Amaury da Cunha, Demeure, broché, plis japonais, 136 pages, Éditions h’Artpon, conception graphique :  Geoffrey Saint-Martin, Whitepaperstudio. Ici, la couleur indique tout à la fois l’unité stylistique unique de Didier Ben Loulou et la profonde unité de la civilisation méditerranéenne avec ses cohérences, ses conflits, sa violence qu’affirmait déjà Fernand Braudel dans La Méditerranée. Une chose que je ne comprendrai sans doute jamais est pourquoi, Didier Ben Loulou s’obstine à publier ses livres de photographie chez un éditeur de littérature générale et ses textes chez education aux médias. Les controverses fécondes PDF éditeur photo.


Eduquer aux médias ? Bien sûr Mais que veut-on dire par là ?
Chez les militants de cette  » éducation  » comme dans les discours officiels, on sous-entend un accord implicite sur les définitions comme sur les objectifs poursuivis. Or, des logiques très différentes, parfois opposées, sont à l’œuvre dans les actions étiquetées sous cette appellation.
Dès lors, comme chacun a une légitimité pour participer à ce débat, il devient urgent, pour se comprendre, de partir de ces controverses pour apprécier ce que l’on veut enseigner et pourquoi.
A travers l’école et les médias, se joue un imaginaire de nos sociétés. Mais sans doute aussi, ne l’oublions pas, l’avenir de nos démocraties.
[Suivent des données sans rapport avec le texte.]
(* ===== verification/Messages.v ===== *)
(** The messages exchanged over TCP ([messages/*.h]): the data of each, how it is
    archived, [Serialise]/[Parse] with the leading tag, and the round trips. *)
From S2P Require Export Archive VaultInfo.
From S2P Require Import Demo.

Section messages.
Context `{P : Platform} `{B : Build} `{A : !Archives}.

(** ** [messages/challenge.h] *)
Record Challenge := mkChallenge { plaintext : PlainText }.

Definition Challenge_codec : Codec Challenge :=
  codec_iso mkChallenge plaintext ar_PlainText.

(** ** [messages/challenge_response.h]; the pointer is unique, so it is the object *)
Record ChallengeResponse := mkChallengeResponse {
  public_maid : option PublicMaid;
  signature : Signature;
}.

(** [ChallengeResponse(passport::PublicMaid, asymm::Signature)] *)
Definition ChallengeResponse_make (public_maid_in : PublicMaid) (signature_in : Signature) :
  ChallengeResponse := mkChallengeResponse (Some public_maid_in) signature_in.

Definition ChallengeResponse_codec : Codec ChallengeResponse :=
  codec_iso (λ '(m, s), mkChallengeResponse m s) (λ m, (m.(public_maid), m.(signature)))
    (ar_PublicMaid_ptr ⊗ ar_Signature).

(** ** [messages/log_message.h], [messages/max_disk_usage_update.h],
    [messages/vault_started.h] *)
Record LogMessage := mkLogMessage { data : string }.
Definition LogMessage_codec : Codec LogMessage := codec_iso mkLogMessage data ar_string.

Record MaxDiskUsageUpdate := mkMaxDiskUsageUpdate { usage : Z }.
Definition MaxDiskUsageUpdate_codec : Codec MaxDiskUsageUpdate :=
  codec_iso mkMaxDiskUsageUpdate usage ar_u64.

Record VaultStarted := mkVaultStarted { process_id : Z }.
Definition VaultStarted_codec : Codec VaultStarted := codec_iso mkVaultStarted process_id ar_u64.

(** ** [messages/empty_message.h]: [EmptyMessage<Tag>] *)
Definition EmptyMessage_codec : Codec unit := codec_unit.

(** ** [messages/start_vault_request.h] *)
Record StartVaultRequest := mkStartVaultRequest {
  svr_vault_label : NonEmptyString;
  svr_vault_dir : Path;
  svr_vlog_session_id : string;
  svr_send_hostname_to_visualiser_server : bool;
  svr_pmid_list_index : option Z;
  svr_max_disk_usage : Z;
}.

(** [StartVaultRequest(NonEmptyString, path, DiskUsage)] *)
Definition StartVaultRequest_make (vault_label_in : NonEmptyString) (vault_dir_in : Path)
    (max_disk_usage_in : Z) : StartVaultRequest := {|
  svr_vault_label := vault_label_in;
  svr_vault_dir := vault_dir_in;
  svr_vlog_session_id := "";
  svr_send_hostname_to_visualiser_server := false;
  svr_pmid_list_index := None;
  svr_max_disk_usage := max_disk_usage_in;
|}.

(** [StartVaultRequest(StartVaultRequest&& other)]: the new object and what is left in
    [other]; an engaged [boost::optional<int>] stays engaged. *)
Definition StartVaultRequest_move (other : StartVaultRequest) :
  StartVaultRequest * StartVaultRequest :=
  ({| svr_vault_label := other.(svr_vault_label);
      svr_vault_dir := other.(svr_vault_dir);
      svr_vlog_session_id := if USE_VLOGGING then other.(svr_vlog_session_id) else "";
      svr_send_hostname_to_visualiser_server :=
        if USE_VLOGGING && TESTING then other.(svr_send_hostname_to_visualiser_server) else false;
      svr_pmid_list_index := if TESTING then other.(svr_pmid_list_index) else None;
      svr_max_disk_usage := other.(svr_max_disk_usage); |},
   {| svr_vault_label := NonEmptyString_moved_from other.(svr_vault_label);
      svr_vault_dir := Path_moved_from other.(svr_vault_dir);
      svr_vlog_session_id :=
        if USE_VLOGGING then string_moved_from other.(svr_vlog_session_id)
        else other.(svr_vlog_session_id);
      svr_send_hostname_to_visualiser_server := other.(svr_send_hostname_to_visualiser_server);
      svr_pmid_list_index := other.(svr_pmid_list_index);
      svr_max_disk_usage := other.(svr_max_disk_usage); |}).

Definition StartVaultRequest_codec : Codec StartVaultRequest :=
  codec_iso
    (λ '(l, d, u, v, h, i), mkStartVaultRequest l d v h i u)
    (λ m, (m.(svr_vault_label), m.(svr_vault_dir), m.(svr_max_disk_usage),
           m.(svr_vlog_session_id), m.(svr_send_hostname_to_visualiser_server),
           m.(svr_pmid_list_index)))
    (ar_NonEmptyString ⊗ ar_Path ⊗ ar_u64
     ⊗ codec_if USE_VLOGGING "" ar_string
     ⊗ codec_if (USE_VLOGGING && TESTING) false ar_bool
     ⊗ codec_if TESTING None (ar_optional ar_int)).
Cela fait sans doute partie de ses contradictions fécondes. Au cours des années 1960, il s’éloigne momentanément de la photographie pour se tourner vers le cinéma. Jean-Vigo, et Muhammad Ali, the Greatest, tourné en deux temps, 1964-65 et 1974. Au milieu des années 1980 il initie la série documentaire Contacts où de célèbres photographes décortiquent leurs planches-contacts, cette part généralement occultée du travail photographique.

Il ne revient au livre de photographie qu’en 1989 avec Close Up. William Klein est l’auteur d’une quinzaine de livres en considérant les rééditions de ses classiques sur les villes et sans évoquer une multitude de catalogues d’expositions et de monographies. C’est sans aucun doute un truisme, mais prenons-en le risque. Avec son New York, William Klein a révolutionné, en 1956, l’histoire de la photographie.